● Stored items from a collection
^^^^^^^^

Lemma range_fuel_char f i s c :
  String.length s <= f -> (code c < 128)%Z -> code c ∈ (range_fuel f i s).*2 <-> Strings.contains_char c s = true.
Proof.
  intros Hl Hc. revert i s Hl. induction f as [|f IH]; intros i [|c0 s]; simpl; intros Hl; try (split; [by intros ?%elem_of_nil|done]); try lia.
  destruct (DecodeRune c0 s) as [r rest] eqn:E. cbn [fmap list_fmap snd]. rewrite elem_of_cons.
  destruct (Z.ltb_spec (code c0) 128) as [H0|H0].
  - unfold DecodeRune in E. rewrite (proj2 (Z.ltb_lt _ _) H0) in E. injection E as <- <-. rewrite IH by lia.
    rewrite orb_true_iff, bool_decide_eq_true. split; (intros [H|H]; [left|by right]); [by apply code_inj|by subst].
  - destruct (decode_high _ _ _ _ H0 E) as (Hr & p & -> & Hp). rewrite Strings.string_app_length in Hl. rewrite IH by lia.
    rewrite Strings.contains_char_app, (high_not c p), orb_false_l, bool_decide_eq_false_2 by (done || intros ->; lia).
    split; [intros [H|H]; [lia|done]|by right].
Qed.

(** The ASCII characters of a string are its runes below 128. *)

Lemma runes_char s c : (code c < 128)%Z -> code c ∈ runes s <-> Strings.contains_char c s = true.
Proof. by apply range_fuel_char. Qed.

Lemma EncodeRune_ascii c : (code c < 128)%Z -> EncodeRune (code c) = String c "".
Proof. each_byte c. Qed.

End Utf8.

Module Validate.
Import Model.

Section validate.
Variables IsDigit IsLetter IsHyphen IsPc : Z -> bool.

(** mail.ParseAddress: the error, if any. *)

Variable ParseAddress : string -> option error.

(** The characters the two validators let through. *)

Definition repo_char (c : Z) : bool := IsDigit c || IsLetter c || IsHyphen c.

Definition label_char (c : Z) : bool := IsDigit c || IsLetter c || IsHyphen c || IsPc c.

(** The loop over the name, with the rune the error message looks up. *)

Fixpoint check_name (what name : string) (ok : Z -> bool) (l : list (nat * Z)) : res unit :=
  match l with
  | [] => Ok tt
  | (i, c) :: l' =>
      if negb (ok c) then
        match Utf8.runes name !! i with
        | Some r => Err (ErrMsg ("invalid name: " +:+ what +:+ " name:" +:+ name +:+
                                 " contains unsupported character " +:+ Utf8.EncodeRune r))
        | None => Panic "index out of range"
        end
      else check_name what name ok l'
  end.

Definition ValidateRepo (repo : RepoDescriptor) : res unit :=
  if decide (rd_Name repo = "") then Err (ErrMsg "empty field: repo name is empty")
  else if decide (rd_Description repo = "") then Err (ErrMsg "empty field: repo description is empty")
  else check_name "repo" (rd_Name repo) repo_char (Utf8.range (rd_Name repo)).

Fixpoint check_contributors (cs : list Contributor) : res unit :=
  match cs with
  | [] => Ok tt
  | c :: cs' =>
      if decide (c_Name c = "") then Err (ErrMsg "name for contributor cannot be blank")
      else if decide (c_Email c = "") then Err (ErrMsg "email for contributor cannot be blank")
      else match ParseAddress (c_Email c) with
           | Some e => Err (ErrWrap ("email validation failed for :" +:+ c_Email c) e)
           | None => check_contributors cs'
           end
  end.
(* ===== verification/CafsKeys.v ===== *)
(** * Keys and blobs of the content-addressable file system (pkg/cafs: key.go,
      hasher.go, check_blob.go)

    The blake2b implementation is a third-party package: it is the operation
    [blake2b] of the class [Blake2b], and the only fact used about it is the
    length of its sums. Nothing assumes that it is injective: the theorems that
    need two contents to have different keys say so about those contents. *)

From S2P Require Import Prelude GoLib Errors Storage.

Module CafsKeys.
Import Storage.

(** blake2b.Config as the code fills it: Size is always 64, and the tree
    parameters that vary. *)

Record Tree : Type := mkTree {
  LeafSize : nat;
  NodeOffset : nat;
  NodeDepth : nat;
  IsLastNode : bool
}.

Class Blake2b : Type := blake2b : Tree -> bytes -> bytes.

Definition KeySize : nat := 64.

Class Blake2bLaws `{Blake2b} : Prop := blake2b_length t d : length (blake2b t d) = KeySize.

(** ** key.go *)

(** A key is an array of [KeySize] bytes. *)

Definition Key : Type := bytes.

Definition is_key (k : Key) : Prop := length k = KeySize.

#[export] Instance Key_eq_dec : EqDecision Key.
Proof. unfold Key. apply _. Defined.

#[export] Instance Key_countable : Countable Key.
Proof. unfold Key. apply _. Defined.

Definition BadKeySize : error := ErrMsg "key has invalid size".

(** The copy takes the first bytes of a longer buffer. *)

Definition NewKey (data : bytes) : res Key :=
  let k := take KeySize data in
  if length k =? KeySize then Ok k else Err BadKeySize.

Definition MustNewKey (data : bytes) : res Key :=
  match NewKey data with
  | Ok k => Ok k
  | Err _ => Panic "key has invalid size"
  | Panic p => Panic p
  end.

Definition KeyFromString (kv : string) : res Key :=
  vb ← Hex.DecodeString kv;
  NewKey vb.

Definition Key_String (k : Key) : string := Hex.EncodeToString k.

Definition StringWithPrefix (k : Key) (prefix : string) : string := prefix +:+ Key_String k.

(** ** hasher.go *)

Section hasher.
Context `{HB : Blake2b}.

Definition rootHash (leaves : list Key) (leafSize : nat) : res Key :=
  NewKey (blake2b (mkTree leafSize 0 1 true) (concat leaves)).

Definition RootHash := rootHash.

Definition keyFromBytes (data : bytes) (leafSize : nat) (n : nat) (isLastNode : bool) : res Key :=
  NewKey (blake2b (mkTree leafSize n 0 isLastNode) data).

Definition KeyFromBytes := keyFromBytes.

(** The loop of [leaves]; the fuel is the length of the buffer. *)

Fixpoint leaves_loop (fuel : nat) (data : bytes) : res (list Key) :=
  match data, fuel with
  | [], _ => Ok []
  | _, O => Err BadKeySize
  | _, S f =>
      if length data <? KeySize then Err BadKeySize
      else k ← MustNewKey (take KeySize data);
           ks ← leaves_loop f (drop KeySize data);
           mret (k :: ks)
  end.

Definition leaves (data : bytes) : res (list Key) := leaves_loop (length data) data.

Definition UnverifiedLeafKeys (data : bytes) : res (list Key) :=
  match leaves data with
  | Err _ => Panic "bad key size"
  | r => r
  end.

Definition verificationKey (data : bytes) : res Key :=
  if length data <? KeySize then Err (ErrMsg "provided data is too short to contain a key")
  else MustNewKey (drop (length data - KeySize) data).

Definition verifiedKeys (data : bytes) (leafSize : nat) : res (list Key) :=
  verify ← verificationKey data;
  keys ← leaves (take (length data - KeySize) data);
  checksum ← rootHash keys leafSize;
  if decide (verify <> checksum) then Err (ErrMsg "leaves checksum does not match hash value")
  else mret keys.

Definition LeafKeys (root : Key) (data : bytes) (leafSize : nat) : res (list Key) :=
  verify ← verificationKey data;
  if decide (root <> verify) then Err (ErrMsg "the last hash in the file is not the root key")
  else verifiedKeys data leafSize.

Context {S : Type} `{HS : Store S}.

Definition bytesFromRoot (hash : Key) (prefix : string) : M S bytes := Get (StringWithPrefix hash prefix).

Definition leavesForHash (hash : Key) (leafSize : nat) (prefix : string) : M S (list Key) :=
  b ← bytesFromRoot hash prefix;
  lift (verifiedKeys b leafSize).

Definition LeavesForHash := leavesForHash.

Definition IsRootKey (key : Key) (leafSize : nat) : M S bool :=
  r ← attempt (leavesForHash key leafSize "");
  mret match r with
       | inl keys => 0 <? length keys
       | inr _ => false
       end.

(** ** check_blob.go *)

Definition existsAndValidBlob (pth : string) (data : bytes) : M S (bool * bool) :=
  r ← attempt (GetAttr pth);
  mret match r with
       | inr _ => (false, false)
       | inl attr =>
           if (Size attr =? 0)%Z then (true, true)
           else if (0 <? Size attr)%Z && (0 <? CRC32C attr)%Z
           then (true, negb (Crc32.Checksum data =? CRC32C attr)%Z)
           else (true, false)
       end.
(* ===== verification/CafsWriter.v ===== *)
(** * The writer of the content-addressable file system (pkg/cafs: writer.go)

    [fsWriter] is the Go struct; the goroutines started by [Write] are the
    [job]s of the writer, each with the store call it makes next. An execution
    is a sequence of events: io.Copy hands the next buffer to [Write], or one
    of the running jobs makes its next store call. The bound on the number of
    concurrent jobs only removes executions and is left out: the theorems hold
    for every sequence of events.

    The buffer of the writer is kept as the bytes written to it so far, whose
    number is the field offset of the struct. *)

From S2P Require Import Prelude GoLib Errors Storage CafsKeys.

Module CafsWriter.
Import Storage CafsKeys.

(** A flushing goroutine: the buffer, the number of the leaf, and its next
    store call. *)

Inductive phase : Type := PExists | PPut | PVerify.

Record job : Type := mkJob {
  j_buffer : bytes;
  j_count : nat;
  j_phase : phase
}.

Record blobFlush : Type := mkBlobFlush {
  bf_count : nat;
  bf_key : Key
}.

Record fsWriter : Type := mkWriter {
  w_prefix : string;
  w_leafSize : nat;
  w_leaves : list Key;
  w_buf : bytes;
  w_flushed : bool;
  w_count : nat;
  w_blobFlushes : list blobFlush;
  w_errors : list error;
  w_withVerifyHash : bool;
  w_jobs : list job
}.

Definition newWriter (leafSize : nat) (prefix : string) (withVerifyHash : bool) : fsWriter :=
  mkWriter prefix leafSize [] [] false 0 [] [] withVerifyHash [].

Definition pather (w : fsWriter) (k : Key) : string := StringWithPrefix k (w_prefix w).

Definition set_buf (w : fsWriter) (buf : bytes) : fsWriter :=
  mkWriter (w_prefix w) (w_leafSize w) (w_leaves w) buf (w_flushed w) (w_count w)
    (w_blobFlushes w) (w_errors w) (w_withVerifyHash w) (w_jobs w).

(** "go pFlush(...)" with the full buffer, then the fresh buffer. *)

Definition spawn (w : fsWriter) (buf : bytes) : fsWriter :=
  mkWriter (w_prefix w) (w_leafSize w) (w_leaves w) [] (w_flushed w) (S (w_count w))
    (w_blobFlushes w) (w_errors w) (w_withVerifyHash w) (w_jobs w ++ [mkJob buf (S (w_count w)) PExists]).

(** One turn of the loop of [Write]: the new value of written, and the writer. *)

Definition write_step (p : bytes) (written : nat) (w : fsWriter) : res (nat * fsWriter) :=
  let avail := w_leafSize w - length (w_buf w) in
  let writable := if length p <? avail then length p else avail in
  if writable <? written then Panic "slice bounds out of range"
  else
    let src := take (writable - written) (drop written p) in
    let c := Nat.min avail (length src) in
    let buf := w_buf w ++ take c src in
    let w' := if length buf =? w_leafSize w then spawn w buf else set_buf w buf in
    Ok (written + c, w').

(** [Write] with a bound on the turns of its loop; [None]: the bound is reached. *)

Fixpoint write_loop (fuel : nat) (p : bytes) (written : nat) (w : fsWriter) : option (res fsWriter) :=
  match fuel with
  | O => None
  | S f =>
      if written =? length p then Some (Ok w)
      else match write_step p written w with
           | Ok (written', w') => write_loop f p written' w'
           | Err e => Some (Err e)
           | Panic m => Some (Panic m)
           end
  end.

Definition Write (fuel : nat) (p : bytes) (w : fsWriter) : option (res fsWriter) := write_loop fuel p 0 w.

(** The fuel of an execution: the loop ends within three turns or never. *)

Definition write_fuel : nat := 3.

Section ops.
Context `{HB : Blake2b} {S : Type} `{HS : Store S}.

Definition writeBlob_put (pth : string) (data : bytes) : M S unit := fun s =>
  match putBuffer pth data OverWrite s with
  | (Err e, s') => (Err (ErrWrap ("write segment file: " +:+ pth) e), s')
  | r => r
  end.

Definition writeBlob (withVerify : bool) (pth : string) (data : bytes) : M S unit :=
  '(found, overwrite) ← existsAndValidBlob pth data;
  if (found : bool) && negb overwrite then mret tt
  else
    _ ← writeBlob_put pth data;
    if withVerify then verifyBlob pth data else mret tt.

(** One store call of [pFlush], which runs [writeBlob]: the job goes on, or
    its result is sent. *)

Definition pFlush_step (w : fsWriter) (j : job) : M S (job + blobFlush) :=
  leafKey ← lift (KeyFromBytes (j_buffer j) (w_leafSize w) (j_count j) false);
  let pth := pather w leafKey in
  let sent := inr (mkBlobFlush (j_count j) leafKey) in
  match j_phase j with
  | PExists =>
      '(found, overwrite) ← existsAndValidBlob pth (j_buffer j);
      if (found : bool) && negb overwrite then mret sent
      else mret (inl (mkJob (j_buffer j) (j_count j) PPut))
  | PPut =>
      _ ← writeBlob_put pth (j_buffer j);
      if w_withVerifyHash w then mret (inl (mkJob (j_buffer j) (j_count j) PVerify)) else mret sent
  | PVerify =>
      _ ← verifyBlob pth (j_buffer j);
      mret sent
  end.

(** The loop of [flushThread]: a result is appended to the flushes, an error
    to the errors. *)

Definition set_jobs (w : fsWriter) (jobs : list job) (flushes : list blobFlush) (errs : list error) : fsWriter :=
  mkWriter (w_prefix w) (w_leafSize w) (w_leaves w) (w_buf w) (w_flushed w) (w_count w)
    flushes errs (w_withVerifyHash w) jobs.

Definition flushThread (w : fsWriter) (i : nat) (r : job + blobFlush + error) : fsWriter :=
  match r with
  | inl (inl j) => set_jobs w (<[i:=j]> (w_jobs w)) (w_blobFlushes w) (w_errors w)
  | inl (inr bf) => set_jobs w (delete i (w_jobs w)) (w_blobFlushes w ++ [bf]) (w_errors w)
  | inr e => set_jobs w (delete i (w_jobs w)) (w_blobFlushes w) (w_errors w ++ [e])
  end.

Inductive event : Type :=
| EvCopy
| EvJob (i : nat).

(** An event on the buffers still to be copied, the writer and the store;
    [None]: the event is not possible, or a [Write] does not return. *)

Definition exec_event (e : event) (cs : list bytes) (w : fsWriter) (s : S)
    : option (res (list bytes * fsWriter) * S) :=
  match e with
  | EvCopy =>
      match cs with
      | [] => None
      | c :: cs' =>
          match Write write_fuel c w with
          | None => None
          | Some (Ok w') => Some (Ok (cs', w'), s)
          | Some (Err err) => Some (Err err, s)
          | Some (Panic m) => Some (Panic m, s)
          end
      end
  | EvJob i =>
      match w_jobs w !! i with
      | None => None
      | Some j =>
          match attempt (pFlush_step w j) s with
          | (Ok o, s') => Some (Ok (cs, flushThread w i o), s')
          | (Err err, s') => Some (Err err, s')
          | (Panic m, s') => Some (Panic m, s')
          end
      end
  end.

Fixpoint exec (es : list event) (cs : list bytes) (w : fsWriter) (s : S)
    : option (res (list bytes * fsWriter) * S) :=
  match es with
  | [] => Some (Ok (cs, w), s)
  | e :: es' =>
      match exec_event e cs w s with
      | Some (Ok (cs', w'), s') => exec es' cs' w' s'
      | r => r
      end
  end.

(** [flush]: the last leaf, which is partial. *)

Definition flush (w : fsWriter) (isLastNode : bool) : M S fsWriter :=
  if decide (w_buf w = []) then mret w
  else
    leafKey ← lift (KeyFromBytes (w_buf w) (w_leafSize w) (length (w_leaves w)) isLastNode);
    _ ← writeBlob (w_withVerifyHash w) (pather w leafKey) (w_buf w);
    mret (mkWriter (w_prefix w) (w_leafSize w) (w_leaves w ++ [leafKey]) [] (w_flushed w) (w_count w)
            (w_blobFlushes w) (w_errors w) (w_withVerifyHash w) (w_jobs w)).

(** w.leaves[bf.count-1] = bf.key for every flush. *)

Fixpoint place_leaves (ls : list Key) (bfs : list blobFlush) : res (list Key) :=
  match bfs with
  | [] => Ok ls
  | bf :: bfs' =>
      if (1 <=? bf_count bf) && (bf_count bf <=? length ls)
      then place_leaves (<[bf_count bf - 1 := bf_key bf]> ls) bfs'
      else Panic "index out of range"
  end.

(** [Flush], called when the goroutines are done. *)

Definition Flush (w : fsWriter) : M S (Key * bytes * fsWriter) :=
  match w_errors w with
  | e :: _ => fail e
  | [] =>
      ls ← lift (place_leaves (replicate (length (w_blobFlushes w)) []) (w_blobFlushes w));
      w' ← flush (mkWriter (w_prefix w) (w_leafSize w) ls (w_buf w) true (w_count w)
                    (w_blobFlushes w) (w_errors w) (w_withVerifyHash w) (w_jobs w)) true;
      rhash ← lift (RootHash (w_leaves w') (w_leafSize w'));
      mret (rhash, concat (w_leaves w'), w')
  end.

Definition Close (w : fsWriter) : res fsWriter :=
  if w_flushed w then
    Ok (mkWriter (w_prefix w) (w_leafSize w) (w_leaves w) (w_buf w) false (w_count w)
          (w_blobFlushes w) (w_errors w) (w_withVerifyHash w) (w_jobs w))
  else Err (ErrMsg "stream closed without being flushed").

End ops.

(** ** Write *)

Lemma write_step_part p w :
  length (w_buf w) + length p < w_leafSize w -> write_step p 0 w = Ok (length p, set_buf w (w_buf w ++ p)).
Proof.
  intros Hl. unfold write_step.
  destruct (Nat.ltb_spec (length p) (w_leafSize w - length (w_buf w))); [|lia]. simpl.
  rewrite Nat.sub_0_r, drop_0, take_ge by lia. rewrite Nat.min_r, take_ge by lia.
  destruct (Nat.eqb_spec (length (w_buf w ++ p)) (w_leafSize w)) as [H1|_]; [rewrite length_app in H1; lia|done].
Qed.

Lemma write_step_fill p w :
  length (w_buf w) <= w_leafSize w <= length (w_buf w) + length p ->
  write_step p 0 w =
    Ok (w_leafSize w - length (w_buf w), spawn w (w_buf w ++ take (w_leafSize w - length (w_buf w)) p)).
Proof.
  intros Hl. unfold write_step. set (a := w_leafSize w - length (w_buf w)).
  destruct (Nat.ltb_spec (length p) a); [lia|]. simpl.
  rewrite Nat.sub_0_r, drop_0. rewrite length_take, take_take, !Nat.min_l by lia.
  destruct (Nat.eqb_spec (length (w_buf w ++ take a p)) (w_leafSize w)) as [|H1]; [done|].
  rewrite length_app, length_take in H1. lia.
Qed.

Lemma write_step_rest p written w :
  w_buf w = [] -> written <= length p -> length p <= w_leafSize w -> length p - written < w_leafSize w ->
  write_step p written w = Ok (length p, set_buf w (drop written p)).
Proof.
  intros Hb Hw Hp Hr. unfold write_step. rewrite Hb. simpl. rewrite Nat.sub_0_r.
  replace (if length p <? w_leafSize w then length p else w_leafSize w) with (length p)
    by (destruct (Nat.ltb_spec (length p) (w_leafSize w)); lia).
  destruct (Nat.ltb_spec (length p) written); [lia|].
  rewrite (take_ge (drop written p)) by (rewrite length_drop; lia).
  rewrite length_drop, Nat.min_r, take_ge by (rewrite ?length_drop; lia).
  destruct (Nat.eqb_spec (length (drop written p)) (w_leafSize w)) as [H1|_].
  { rewrite length_drop in H1. lia. }
  do 2 f_equal. lia.
Qed.

(** What one call of [Write] does to the writer. *)

Definition written (p : bytes) (w : fsWriter) : fsWriter :=
  let a := w_leafSize w - length (w_buf w) in
  if length p <? a then set_buf w (w_buf w ++ p)
  else set_buf (spawn w (w_buf w ++ take a p)) (drop a p).

Lemma set_buf_same w : set_buf w (w_buf w) = w.
Proof. by destruct w. Qed.

Lemma Write_returns p w :
  length (w_buf w) < w_leafSize w -> length p <= w_leafSize w ->
  Write write_fuel p w = Some (Ok (written p w)).
Proof.
  intros Hb Hp. unfold Write, write_fuel, written. set (a := w_leafSize w - length (w_buf w)).
  cbn [write_loop]. destruct (Nat.eqb_spec 0 (length p)) as [H0|H0].
  { destruct (Nat.ltb_spec (length p) a); [|lia].
    destruct p; [|done]. by rewrite app_nil_r, set_buf_same. }
  destruct (Nat.ltb_spec (length p) a) as [Ha|Ha].
  { rewrite write_step_part by lia. by rewrite Nat.eqb_refl. }
  rewrite write_step_fill by lia. fold a. destruct (Nat.eqb_spec a (length p)) as [->|Hne].
  { by rewrite drop_all. }
  rewrite write_step_rest by (simpl; lia || done). by rewrite Nat.eqb_refl.
Qed.

Lemma write_loop_stuck fuel p w :
  w_buf w = [] -> 0 < w_leafSize w -> w_leafSize w < length p ->
  write_loop fuel p (w_leafSize w) w = None.
Proof.
  intros Hb HL Hp. induction fuel as [|f IH]; cbn [write_loop]; [done|].
  destruct (Nat.eqb_spec (w_leafSize w) (length p)); [lia|].
  unfold write_step. rewrite Hb. simpl. rewrite Nat.sub_0_r.
  destruct (Nat.ltb_spec (length p) (w_leafSize w)); [lia|].
  rewrite Nat.ltb_irrefl, Nat.sub_diag, take_0. simpl. rewrite Nat.min_0_r, Nat.add_0_r, take_nil. simpl.
  destruct (w_leafSize w) as [|n'] eqn:EL; [lia|].
  replace (set_buf w []) with w; [exact IH|]. by destruct w; simpl in Hb; subst.
Qed.

(** C14: [Write] copies a buffer that is not longer than a leaf entirely: the
    bytes are appended to the leaf being filled, a full leaf is handed to a
    goroutine under the next number, and the loop ends. *)
Theorem Write_correct p w :
  length (w_buf w) < w_leafSize w -> length p <= w_leafSize w ->
  exists w', Write write_fuel p w = Some (Ok w') /\
    length (w_buf w') < w_leafSize w /\
    ((w_jobs w' = w_jobs w /\ w_count w' = w_count w /\ w_buf w' = w_buf w ++ p) \/
     (exists leaf, length leaf = w_leafSize w /\ leaf ++ w_buf w' = w_buf w ++ p /\
        w_count w' = S (w_count w) /\ w_jobs w' = w_jobs w ++ [mkJob leaf (S (w_count w)) PExists])).
Proof.
  intros Hb Hp. exists (written p w). split; [by apply Write_returns|]. unfold written.
  destruct (Nat.ltb_spec (length p) (w_leafSize w - length (w_buf w))); simpl.
  - split; [rewrite length_app; lia|]. by left.
  - split; [rewrite length_drop; lia|]. right.
    exists (w_buf w ++ take (w_leafSize w - length (w_buf w)) p). split_and!; try done.
    + rewrite length_app, length_take. lia.
    + by rewrite <- app_assoc, take_drop.
Qed.

Lemma Write_correct_witness :
  exists w', Write write_fuel [Byte.x01; Byte.x02] (newWriter 2 "" false) = Some (Ok w') /\ w_count w' = 1.
Proof.
  destruct (Write_correct [Byte.x01; Byte.x02] (newWriter 2 "" false)) as (w' & Hw & Hl & _); simpl; [lia..|].
  exists w'. split; [done|]. vm_compute in Hw. by injection Hw as <-.
Defined.

(** a buffer longer than a leaf is not handled: the slice of the source is
    bounded by the room left in place of an end position, so the loop never
    ends when the leaf being filled is empty, and panics otherwise. *)
Theorem Write_long_buffer p w :
  length (w_buf w) < w_leafSize w -> w_leafSize w < length p ->
  (w_buf w = [] -> forall fuel, Write fuel p w = None) /\
  (w_buf w <> [] -> Write write_fuel p w = Some (Panic "slice bounds out of range")).
Proof.
  intros Hb Hp. split.
  - intros H0 [|fuel]; [done|]. unfold Write. cbn [write_loop].
    destruct (Nat.eqb_spec 0 (length p)); [lia|]. rewrite write_step_fill by lia.
    rewrite H0. simpl. rewrite Nat.sub_0_r.
    apply (write_loop_stuck fuel p (spawn w (take (w_leafSize w) p))); simpl; [done|lia..].
  - intros H0. assert (0 < length (w_buf w)) by (destruct (w_buf w); simpl; [done|lia]).
    unfold Write, write_fuel. cbn [write_loop].
    destruct (Nat.eqb_spec 0 (length p)); [lia|]. rewrite write_step_fill by lia.
    set (a := w_leafSize w - length (w_buf w)). set (w1 := spawn w _).
    destruct (Nat.eqb_spec a (length p)); [lia|].
    assert (write_step p a w1 = Ok (w_leafSize w, set_buf w1 (take (w_leafSize w - a) (drop a p)))) as ->.
    { unfold write_step, w1. simpl. rewrite Nat.sub_0_r.
      destruct (Nat.ltb_spec (length p) (w_leafSize w)); [lia|].
      destruct (Nat.ltb_spec (w_leafSize w) a); [lia|].
      rewrite length_take, length_drop, (Nat.min_l (w_leafSize w - a)), Nat.min_r, take_take, Nat.min_id by lia.
      rewrite length_take, length_drop.
      destruct (Nat.eqb_spec ((w_leafSize w - a) `min` (length p - a)) (w_leafSize w)); [lia|].
      do 2 f_equal. lia. }
    destruct (Nat.eqb_spec (w_leafSize w) (length p)); [lia|].
    unfold write_step, w1. simpl. rewrite length_take, length_drop.
    destruct (Nat.ltb_spec (length p) (w_leafSize w - (w_leafSize w - a) `min` (length p - a))); [lia|].
    destruct (Nat.ltb_spec (w_leafSize w - (w_leafSize w - a) `min` (length p - a)) (w_leafSize w)); [done|lia].
Qed.

Lemma Write_long_buffer_witness :
  Write 50 [Byte.x01; Byte.x02; Byte.x03] (newWriter 2 "" false) = None.
Proof.
  exact (proj1 (Write_long_buffer [Byte.x01; Byte.x02; Byte.x03] (newWriter 2 "" false)
                  ltac:(simpl; lia) ltac:(simpl; lia)) eq_refl 50).
Defined.

End CafsWriter.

^^^^^^^^

● EXERCISE REQUIREMENTS
Check each line of the data above for the string "appended", and copy the ones that have it.

● REPLY TO THE EXERCISE
(** The loop of [flushThread]: a result is appended to the flushes, an error
    bytes are appended to the leaf being filled, a full leaf is handed to a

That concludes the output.